I was here last year and had a great time and learned a lot.
This year I am here thanks in part to Veeam who kindly sponsored my entrance fee. I will be blogging Veeam's range of Virtualisation products during the course of the week.
In the meantime I just wanted to clarify one of the things I am hoping to find out about this week and this is client software used to access Virtual Desktops.
Competition in the Virtualisation world has been hotting up over the past few years. VMware is the market leader with Microsoft and Citrix following closely behind. I have been working on virtual solutions for many years now and I have experience with all of these solutions but one area that both fascinates and irritates me is cross platform client software used to access these systems or at least the lack of it.
In the past it's been primarily servers that have been virtualised and that market is growing as more and more companies and enterprises adopt virtualisation solutions. Now the focus is turning towards virtualisation of the desktop computer. The advantages are clear: cost, control, security and management. There is no need for high powered, expensive desktop computers to be deployed or to create complicated installation builds for desktops which take a long time to deploy which has an overhead for support as well.
Now the desktop computer that the user has on their desk can be almost anything that can run the client software to access the virtual desktop.

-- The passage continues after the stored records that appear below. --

(** ** Changing the world *)

Definition put_file p d w := MkW (<[p := d]> (files w)) (dirs w).
Definition rename (a b : bytes) (w : World) : option World :=
  match files w !! a with
  | Some d =>
      if denied C a || denied C b || is_directory w b || negb (is_directory w (parent_path b)) then None
      else Some (MkW (<[b := d]> (delete a (files w))) (dirs w))
  | None => None
  end.
(** A file, or nothing; a directory in its place counts as refused, though the
    call removes one that is empty. *)
Definition remove (p : bytes) (w : World) : option World :=
  if denied C p || is_directory w p then None else Some (MkW (delete p (files w)) (dirs w)).
(** The new path, when the file could be renamed *)
Definition apply_flags (path new_flags : bytes) (w : World) : option (bytes * World) :=
  let dest := with_flags path new_flags in
  if dest =s path then Some (path, w)
  else match rename path dest w with Some w => Some (dest, w) | None => None end.
Definition read_file_capped (path : bytes) (w : World) : option bytes :=
  match files w !! path with
  | Some d => if max_literal C <? Z.of_nat (length d) then None else Some d
  | None => None
  end.
(** A path and the directories it lies in: the first one that can not be made
    ends it, and the error is not looked at. *)
Fixpoint make_dirs (ds : list bytes) (w : World) : World :=
  match ds with
  | [] => w
  | d :: ds =>
      if is_directory w d then make_dirs ds w
      else if denied C d || bool_decide (is_Some (files w !! d)) then w
      else make_dirs ds (MkW (files w) ({[d]} ∪ dirs w))
  end.
Definition create_directories (p : bytes) (w : World) : World :=
  make_dirs (omap (fun '(i, c) => if (c =c SLASH) && (0 <? i)%nat then Some (take i p) else None)
    (combine (seq 0 (length p)) p) ++ [p]) w.
Definition maildir_append (box mflags data : bytes) (w : World) : World * bool :=
  let w := fold_right create_directories w [join_path box (lit "cur"); join_path box (lit "new"); join_path box (lit "tmp")] in
  let u := unique C w in
  let tmp := join_path (join_path box (lit "tmp")) u in
  if denied C tmp || is_directory w tmp || negb (is_directory w (parent_path tmp)) then (w, false)
  else
    let nf := normalize_flags mflags in
    let dest := match nf with
      | [] => join_path (join_path box (lit "new")) u
      | _ => join_path (join_path box (lit "cur")) (u ++ info ++ nf) end in
    match rename tmp dest (put_file tmp data w) with
    | Some w => (w, true)
    | None => (match remove tmp (put_file tmp data w) with Some w => w | None => put_file tmp data w end, false)
    end.

(** The directory of a mailbox; the inbox is the root itself. *)
Definition within (rs ts : bytes) : bool :=
  starts_with rs ts && match drop (length rs) ts with [] => true | c :: _ => (c =c SLASH) || (c =c BACKSLASH) end.
Definition resolve_mailbox (w : World) (root name : bytes) : option bytes :=
  match root with
  | [] => None
  | _ =>
      match imap_mailbox_name_ok name with
      | None => None
      | Some mb =>
          if mb =s lit "INBOX" then Some root
          else match weakly_canonical C root, weakly_canonical C (join_path root (lit "." ++ mb)) with
          | Some rs, Some ts => if within rs ts && is_directory w ts then Some ts else None
          | _, _ => None
          end
      end
  end.

(** ** Commands: the next session, and whether it goes on *)

Definition go_on (s : Session) : Session * bool := (s, true).
Definition stop (s : Session) : Session * bool := (s, false).
Definition reply (tag : bytes) (t : string) (s : Session) : Session := send (tag ++ lit " " ++ lit t ++ EOL) s.
(** A failure that is counted *)
Definition count_error (s : Session) : Session * bool :=
  let s := set_errors (errors s + 1) s in (s, negb (max_errors C <=? errors s)).

Definition cap_line (s : Session) : bytes :=
  lit "IMAP4rev1 IDLE" ++ if ssl_ctx C && negb (tls s) then lit " STARTTLS LOGINDISABLED" else [].
Definition recent (ms : list bytes) : nat := length (List.filter (contains (lit "/new/")) ms).

Definition capability (tag : bytes) (s : Session) : Session * bool :=
  go_on (send (lit "* CAPABILITY " ++ cap_line s ++ EOL ++ tag ++ lit " OK CAPABILITY completed" ++ EOL) s).
Definition starttls (tag : bytes) (s : Session) : Session * bool :=
  if tls s then go_on (reply tag "NO TLS already active" s)
  else if negb (ssl_ctx C) then go_on (reply tag "NO STARTTLS not configured" s)
  else
    let s := reply tag "OK beginning TLS handshake" s in
    if handshake C then go_on (set_login false [] (set_selected [] [] (set_tls true s))) else stop s.
Definition logout (tag : bytes) (s : Session) : Session * bool :=
  stop (send (lit "* BYE LOOK IMAP session closing" ++ EOL ++ tag ++ lit " OK LOGOUT completed" ++ EOL) s).
Definition login (tag args : bytes) (s : Session) : Session * bool :=
  if ssl_ctx C && negb (tls s) then go_on (reply tag "NO [PRIVACYREQUIRED] STARTTLS required first" s)
  else
    let '(user, pass) := imap_split_two args in
    match auth C user pass with
    | Some root => go_on (reply tag "OK LOGIN successful" (set_login true root s))
    | None => count_error (reply tag "NO LOGIN failed" s)
    end.

(** [k], after the tests every command of a user makes first *)
Definition logged_in (tag : bytes) (k : Session -> Session * bool) (s : Session) : Session * bool :=
  if authenticated s then k s else go_on (reply tag "NO LOGIN required first" s).
Definition with_mailbox (tag : bytes) (k : Session -> Session * bool) : Session -> Session * bool :=
  logged_in tag (fun s => match selected s with [] => go_on (reply tag "NO SELECT required first" s) | _ => k s end).

(** The waiting of IDLE: new messages go to the end, so that the numbers of the
    others stay. *)
Definition idle_tick (w : World) (s : Session) : Session :=
  let s := set_world w s in
  match List.filter (fun p => negb (existsb (bytes_eqb p) (messages s))) (build_messages w (selected s)) with
  | [] => s
  | added =>
      let ms := messages s ++ added in
      send (lit "* " ++ num (length ms) ++ lit " EXISTS" ++ EOL ++ lit "* " ++ num (recent ms) ++ lit " RECENT" ++ EOL)
        (set_selected (selected s) ms s)
  end.
Fixpoint idle (tag : bytes) (i : list inp) (s : Session) : Session * bool :=
  match i with
  | [] => stop s
  | Elsewhere w :: i => idle tag i (set_input i w (idle_tick w s))
  | Byte _ :: _ =>
      let '(line, i, w) := read_line i (world s) [] in
      let s := set_input i w s in
      match line with
      | None => stop s
      | Some line =>
          if map toupper line =s lit "DONE" then go_on (reply tag "OK IDLE completed" s)
          else stop (reply tag "BAD DONE required to end IDLE" s)
      end
  end.
Definition idle_command (tag : bytes) : Session -> Session * bool :=
  with_mailbox tag (fun s => idle tag (input s) (send (lit "+ idling" ++ EOL) s)).

Definition select (tag cmd args : bytes) : Session -> Session * bool := logged_in tag (fun s =>
  match resolve_mailbox (world s) (maildir_root s) args with
  | None => go_on (reply tag "NO invalid mailbox name" s)
  | Some box =>
      let ms := build_messages (world s) box in
      go_on (send (
        lit "* " ++ num (length ms) ++ lit " EXISTS" ++ EOL ++
        lit "* " ++ num (recent ms) ++ lit " RECENT" ++ EOL ++
        lit "* OK [UIDVALIDITY 1] UID validity" ++ EOL ++
        lit "* FLAGS (\Answered \Flagged \Deleted \Seen \Draft)" ++ EOL ++
        lit "* OK [PERMANENTFLAGS (\Seen \Deleted)] permanent flags" ++ EOL ++
        tag ++ lit " OK [" ++ (if cmd =s lit "EXAMINE" then lit "READ-ONLY" else lit "READ-WRITE") ++ lit "] " ++ cmd ++
        lit " completed" ++ EOL) (set_selected box ms s))
  end).
Definition list_command (tag cmd : bytes) : Session -> Session * bool := logged_in tag (fun s =>
  go_on (send (concat (map (fun b =>
    lit "* " ++ cmd ++ lit " (\HasNoChildren) " ++ [DQUOTE] ++ lit "/" ++ [DQUOTE] ++ lit " " ++ [DQUOTE] ++ b ++ [DQUOTE] ++ EOL)
    (list_mailboxes (world s) (maildir_root s))) ++ tag ++ lit " OK " ++ cmd ++ lit " completed" ++ EOL) s)).
Definition status (tag args : bytes) : Session -> Session * bool := logged_in tag (fun s =>
  let mbname := match find_if (is_c SP) args with Some sp => take sp args | None => args end in
  match resolve_mailbox (world s) (maildir_root s) mbname with
  | None => go_on (reply tag "NO invalid mailbox" s)
  | Some box =>
      let '(total, recent) := count_maildir (world s) box in
      go_on (send (lit "* STATUS " ++ [DQUOTE] ++ imap_unquote mbname ++ [DQUOTE] ++ lit " (MESSAGES " ++ num total ++
        lit " RECENT " ++ num recent ++ lit ")" ++ EOL ++ tag ++ lit " OK STATUS completed" ++ EOL) s)
  end).
(** C18: Within a mailbox a number means one message: no command but STARTTLS,
    SELECT, EXAMINE and EXPUNGE takes a message from its place, not even one that
    renames its file; IDLE only adds messages at the end. *)
Theorem imap_numbers_stable C line s :
  placed s ->
  let cmd := (imap_parse_command line).1.2 in
  existsb (bytes_eqb cmd) [lit "STARTTLS"; lit "SELECT"; lit "EXAMINE"; lit "EXPUNGE"] = false ->
  exists added, bases (command C line s).1 = bases s ++ added /\ (cmd <> lit "IDLE" -> added = []).
Proof.
  intros Hp. unfold command. destruct (imap_parse_command line) as [[tag cmd] args]. cbn [fst snd]. cbv zeta.
  assert (Hsame : forall r : Session * bool, messages r.1 = messages s ->
    exists added, bases r.1 = bases s ++ added /\ (cmd <> lit "IDLE" -> added = [])).
  { intros r E. exists []. split; [|done]. unfold bases. by rewrite E, app_nil_r. }
  cbn [existsb]. rewrite !orb_false_iff. intros (E1 & E2 & E3 & E4 & _). rewrite E1, E2, E3, E4.
  repeat match goal with |- context [(if ?b then _ else _).1] => destruct b eqn:? end; try (by apply Hsame).
  all: unfold idle_command, with_mailbox, logged_in; try (destruct (authenticated s); [|by apply Hsame]).
  - destruct (selected s); [by apply Hsame|]. match goal with H : (cmd =s lit "IDLE") = true |- _ => apply bytes_eqb_eq in H end.
    destruct (idle_bases C tag (input (send (lit "+ idling" ++ EOL) s)) (send (lit "+ idling" ++ EOL) s)) as [added H].
    exists added. split; [exact H|by intros []].
  - apply Hsame. unfold login. destruct (_ && _); [done|]. destruct (imap_split_two args) as [u p]. by destruct (auth C u p).
  - apply Hsame, same_logged_in. done.
  - apply Hsame, same_logged_in. cbv beta zeta. destruct (resolve_mailbox C _ _ _); [|done]. by destruct (count_maildir _ _).
  - apply Hsame, same_with_mailbox. cbv beta zeta. destruct (find_if _ args); [|done].
    destruct (contains _ _); [done|]. by destruct (parse_seqset _ _) as [[]|].
  - exists []. split; [|done]. rewrite app_nil_r. unfold store, with_mailbox, logged_in.
    destruct (authenticated s); [|done]. destruct (selected s) as [|b0 b] eqn:Eb; [done|]. cbv beta zeta.
    destruct (find_if _ args); [|done]. destruct (parse_seqset _ _) as [[lo hi]|] eqn:Es; [|done].
    match goal with |- context [fold_left ?f ?l (s, [])] =>
      assert (H : bases (fold_left f l (s, [])).1 = bases s); [apply store_loop_bases; [done|]|destruct (fold_left f l (s, [])) as [s1 o]] end;
      [|done].
    apply List.Forall_forall. intros i Hi. destruct (parse_seqset_bounds _ _ _ _ Es) as [H1 H2]; [lia|].
    by eapply range_bounds.
  - apply Hsame, same_append.
  - apply Hsame, same_with_mailbox. cbv beta zeta. by destruct (search_criteria _ _).
Qed.
(** * Scribe: result envelope, command validation, entities and the
      transcription / audio-processing services

    A shallow embedding of [src/core] of the scribe repository:
    - [models/app_result.py]   -> module [AppResult]
    - [models/commands.py]     -> modules [TranscribeAudioCommand],
                                  [GenerateSummaryCommand], [ProcessAudioFileCommand]
    - [models/transcription.py], [models/summary.py]
                               -> modules [Transcription], [Summary]
    - [interfaces/*.py]        -> classes [ITranscriptionProvider],
                                  [ISummarizationProvider]
    - [services/*.py]          -> modules [TranscriptionService],
                                  [AudioProcessingService]
    and of [src/infrastructure]:
    - [output_formatter.py]    -> module [OutputFormatter] (the texts it
                                  builds; writing them to disk is left out)
    - [whisper_provider.py]    -> module [WhisperTranscriptionProvider]
    - [gemini_provider.py]     -> module [GeminiSummarizationProvider]
    The speech engine, the disk and the remote API are parameters of the
    two providers: records of functions that say what each outside call
    answers or raises.

    Python values are modelled after their annotations: [str] is [string]
    (a character is read as the code point 0..255 it denotes), [Optional[X]]
    is [option X], [List[str]] is [list string], [float] is the primitive
    binary64 [float].  A call that may raise returns an [Outcome]; code that
    talks to a provider runs in a small state monad whose state holds the
    service object and the list of provider calls made so far. *)

From Stdlib Require Import String Ascii List Bool Arith NArith Floats Lia.
From Stdlib Require Import DecimalString.
Import ListNotations.
Local Open Scope string_scope.

(* ===================================================================== *)
(** ** Python strings and truthiness *)

Module PyStr.

(** [str.isspace] on one character, for code points below 256: the ASCII
    table of CPython (TAB..CR, FS..US, SPACE) and the two Latin-1
    characters NEL (0x85) and NBSP (0xA0). *)
Definition isspace (c : ascii) : bool :=
  let n := N_of_ascii c in
  ((9 <=? n) && (n <=? 13) || (28 <=? n) && (n <=? 32)
   || (n =? 133) || (n =? 160))%N.

(** [bool(s)]: a string is truthy exactly when it is not empty. *)
Definition truthy (s : string) : bool :=
  match s with
  | EmptyString => false
  | String _ _ => true
  end.

Fixpoint lstrip (s : string) : string :=
  match s with
  | EmptyString => EmptyString
  | String c s' => if isspace c then lstrip s' else s
  end.

Fixpoint rstrip (s : string) : string :=
  match s with
  | EmptyString => EmptyString
  | String c s' =>
      match rstrip s' with
      | EmptyString => if isspace c then EmptyString else String c EmptyString
      | r => String c r
      end
  end.

(** [s.strip()] with no argument. *)
Definition strip (s : string) : string := rstrip (lstrip s).

(** Every character of [s] is whitespace (vacuously so for [""]). *)
Fixpoint all_space (s : string) : bool :=
  match s with
  | EmptyString => true
  | String c s' => isspace c && all_space s'
  end.

End PyStr.

(** [bool(l)] for a list. *)
Definition list_truthy {A : Type} (l : list A) : bool :=
  match l with
  | [] => false
  | _ :: _ => true
  end.

(** [x or []] for an optional list. *)
Definition or_empty {A : Type} (x : option (list A)) : list A :=
  match x with
  | Some (a :: l) => a :: l
  | Some [] => []
  | None => []
  end.

(** [str(x)] as an f-string field prints it, for an [Optional[str]]. *)
Definition format_field (x : option string) : string :=
  match x with
  | Some s => s
  | None => "None"
  end.

Definition option_string_eqb (x y : option string) : bool :=
  match x, y with
  | Some a, Some b => String.eqb a b
  | None, None => true
  | _, _ => false
  end.

(** [x in l] on a list of optional strings. *)
Definition py_in (x : option string) (l : list (option string)) : bool :=
  existsb (option_string_eqb x) l.

(* ===================================================================== *)
(** ** Exceptions *)

Inductive PyExn : Type :=
| ValueError (msg : string)
| AttributeError (msg : string).

Inductive Outcome (A : Type) : Type :=
| Returned (a : A)
| Raised (e : PyExn).

Arguments Returned {A} a.
Arguments Raised {A} e.

(* ===================================================================== *)
(** ** models/app_result.py *)

Module AppResult.

Record t (T : Type) : Type := mk {
  success : bool;
  value : option T;
  message : string;
  errors : list string
}.

Arguments mk {T}.
Arguments success {T}.
Arguments value {T}.
Arguments message {T}.
Arguments errors {T}.

(** The dataclass constructor followed by [__post_init__]: the defaults
    are [value=None], [message=""], [errors=None], and a [None] error
    list becomes the empty list. *)
Definition init {T : Type} (success : bool) (value : option T)
    (message : string) (errors : option (list string)) : t T :=
  {| success := success;
     value := value;
     message := message;
     errors := match errors with
               | None => []
               | Some l => l
               end |}.

(** [AppResult.ok(value, message)] at any argument.  Python hands [value]
    on as it is, so [ok(None)] is a success that carries no value. *)
Definition ok_of {T : Type} (value : option T) (message : string) : t T :=
  init true value message None.

(** [AppResult.ok(value, message)] at an argument that is not [None]. *)
Definition ok {T : Type} (value : T) (message : string) : t T :=
  init true (Some value) message None.

Definition fail {T : Type} (message : string)
    (errors : option (list string)) : t T :=
  init false None message (Some (or_empty errors)).

Definition validation_error {T : Type} (errors : list string) : t T :=
  init false None "Validation failed" (Some errors).

(** The envelope invariant of the data model. *)
Definition invariant {T : Type} (r : t T) : Prop :=
  (success r = true -> value r <> None /\ errors r = []) /\
  (success r = false -> value r = None).

(** Envelopes that come out of one of the three static factories, [ok]
    at any argument, [None] included. *)
Inductive from_factory {T : Type} : t T -> Prop :=
| from_ok : forall (v : option T) m, from_factory (ok_of v m)
| from_fail : forall m e, from_factory (fail m e)
| from_validation_error : forall e, from_factory (validation_error e).

(** Envelopes that can be constructed at all: the factories, or a direct
    call of the constructor. *)
Inductive constructed {T : Type} : t T -> Prop :=
| by_factory : forall r, from_factory r -> constructed r
| by_init : forall s v m e, constructed (init s v m e).

End AppResult.

(* ===================================================================== *)
(** ** models/commands.py *)

Definition model_choices : list (option string) :=
  [Some "tiny"; Some "base"; Some "small"; Some "medium"; Some "large"; None].

Definition path_required : string := "Audio file path is required".

Definition invalid_model (model : option string) : string :=
  "Invalid model: " ++ format_field model
    ++ ". Must be one of: tiny, base, small, medium, large".

(** The errors the two path-bearing commands report, as one function of
    the two fields they read; [validate_path_bearing] below relates it to
    both [validate] methods. *)
Definition path_and_model_errors (audio_file_path : string)
    (model : option string) : list string :=
  ((if PyStr.truthy audio_file_path then [] else [path_required])
   ++ (if py_in model model_choices then [] else [invalid_model model]))%list.

Module TranscribeAudioCommand.

Record t : Type := mk {
  audio_file_path : string;
  model : option string
}.

Definition validate (self : t) : list string :=
  let errors := [] in
  let errors :=
    if negb (PyStr.truthy (audio_file_path self))
    then (errors ++ [path_required])%list else errors in
  let errors :=
    if negb (py_in (model self) model_choices)
    then (errors ++ [invalid_model (model self)])%list else errors in
  errors.

End TranscribeAudioCommand.

Module GenerateSummaryCommand.

Record t : Type := mk {
  text : string
}.

Definition validate (self : t) : list string :=
  let errors := [] in
  let errors :=
    if negb (PyStr.truthy (text self))
       || negb (PyStr.truthy (PyStr.strip (text self)))
    then (errors ++ ["Text is required for summarization"])%list
    else errors in
  errors.

End GenerateSummaryCommand.

Module ProcessAudioFileCommand.

Record t : Type := mk {
  audio_file_path : string;
  model : option string;
  skip_summary : bool
}.

Definition validate (self : t) : list string :=
  let errors := [] in
  let errors :=
    if negb (PyStr.truthy (audio_file_path self))
    then (errors ++ [path_required])%list else errors in
  let errors :=
    if negb (py_in (model self) model_choices)
    then (errors ++ [invalid_model (model self)])%list else errors in
  errors.

End ProcessAudioFileCommand.

(* ===================================================================== *)
(** ** models/transcription.py and models/summary.py *)

Module Transcription.

Record t : Type := mk {
  text : string;
  audio_file_path : string;
  model_used : string;
  language : option string;
  duration_seconds : option float
}.

(** The dataclass constructor followed by [__post_init__]. *)
Definition init (text audio_file_path model_used : string)
    (language : option string) (duration_seconds : option float)
    : Outcome t :=
  if negb (PyStr.truthy text)
  then Raised (ValueError "Transcription text cannot be empty")
  else if negb (PyStr.truthy audio_file_path)
  then Raised (ValueError "Audio file path cannot be empty")
  else Returned (mk text audio_file_path model_used language
                    duration_seconds).

(** A duration that is present and below zero. *)
Definition negative_duration (d : option float) : bool :=
  match d with
  | Some x => PrimFloat.ltb x PrimFloat.zero
  | None => false
  end.

End Transcription.

Module Summary.

Record t : Type := mk {
  conversation_summary : string;
  action_items : list string
}.

Definition init (conversation_summary : string)
    (action_items : option (list string)) : Outcome t :=
  if negb (PyStr.truthy conversation_summary)
  then Raised (ValueError "Conversation summary cannot be empty")
  else Returned (mk conversation_summary
                    match action_items with
                    | None => []
                    | Some l => l
                    end).

End Summary.

(* ===================================================================== *)
(** ** interfaces/ *)

(** A provider is an object with private state: a call returns the
    envelope and the provider as the call left it. *)
Class ITranscriptionProvider (P : Type) : Type := {
  transcribe : P -> string -> option string -> AppResult.t Transcription.t * P
}.

Class ISummarizationProvider (P : Type) : Type := {
  summarize : P -> string -> AppResult.t Summary.t * P
}.

(** One entry per provider call, in the order the calls are made. *)
Inductive Call : Type :=
| TranscribeCall (audio_file_path : string) (model : option string)
| SummarizeCall (text : string).

(* ===================================================================== *)
(** ** The monad of service code *)

(** The state a service method runs in: the service object (which owns
    its providers) and the log of provider calls. *)
Record Run (Svc : Type) : Type := mkRun {
  service : Svc;
  calls : list Call
}.

Arguments mkRun {Svc}.
Arguments service {Svc}.
Arguments calls {Svc}.

Definition M (Svc A : Type) : Type := Run Svc -> Outcome A * Run Svc.

Definition ret {Svc A : Type} (a : A) : M Svc A :=
  fun h => (Returned a, h).

Definition bind {Svc A B : Type} (c : M Svc A) (k : A -> M Svc B) : M Svc B :=
  fun h =>
    match c h with
    | (Returned a, h') => k a h'
    | (Raised e, h') => (Raised e, h')
    end.

Definition lift {Svc A : Type} (o : Outcome A) : M Svc A :=
  fun h => (o, h).

Declare Scope py_scope.
Delimit Scope py_scope with py.
Notation "x <- c ;; k" := (bind c (fun x => k))
  (at level 100, c at next level, right associativity) : py_scope.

But there's the rub, the client software for VMware's Virtual Desktop Infrastructure is PC only. So if you want to use other computers such as Apple Macs you can't.
Citrix on the other hand has had cross platform support for client computers for many years. You can even download a client that runs on a smart phone to access applications running on your virtual desktop.
Citrix's XenDesktop solution is the only virtual desktop solution that has Mac support.
I have customers that work with Apple Macs and use VMware Fusion or Parallels to run Windows so that they can access applications such as Microsoft Office and other line of business applications that only run in Windows. If I could provide them with a Virtual Desktop and the client software to access it, they would no longer need to run VMware Fusion giving back some precious processor capacity to devices such as the MacBook Air.
Even underpowered low storage devices such as Netbooks would thrive in this environment.
So I hope this week will see some changes in this area. There are rumours but we will see for sure over the next few days.
Stay tuned.
Great blog, ive been reading it to keep up to date with gadgets, knowing how you love iphone. vitual platforms have helped me to get around the silly vista issue.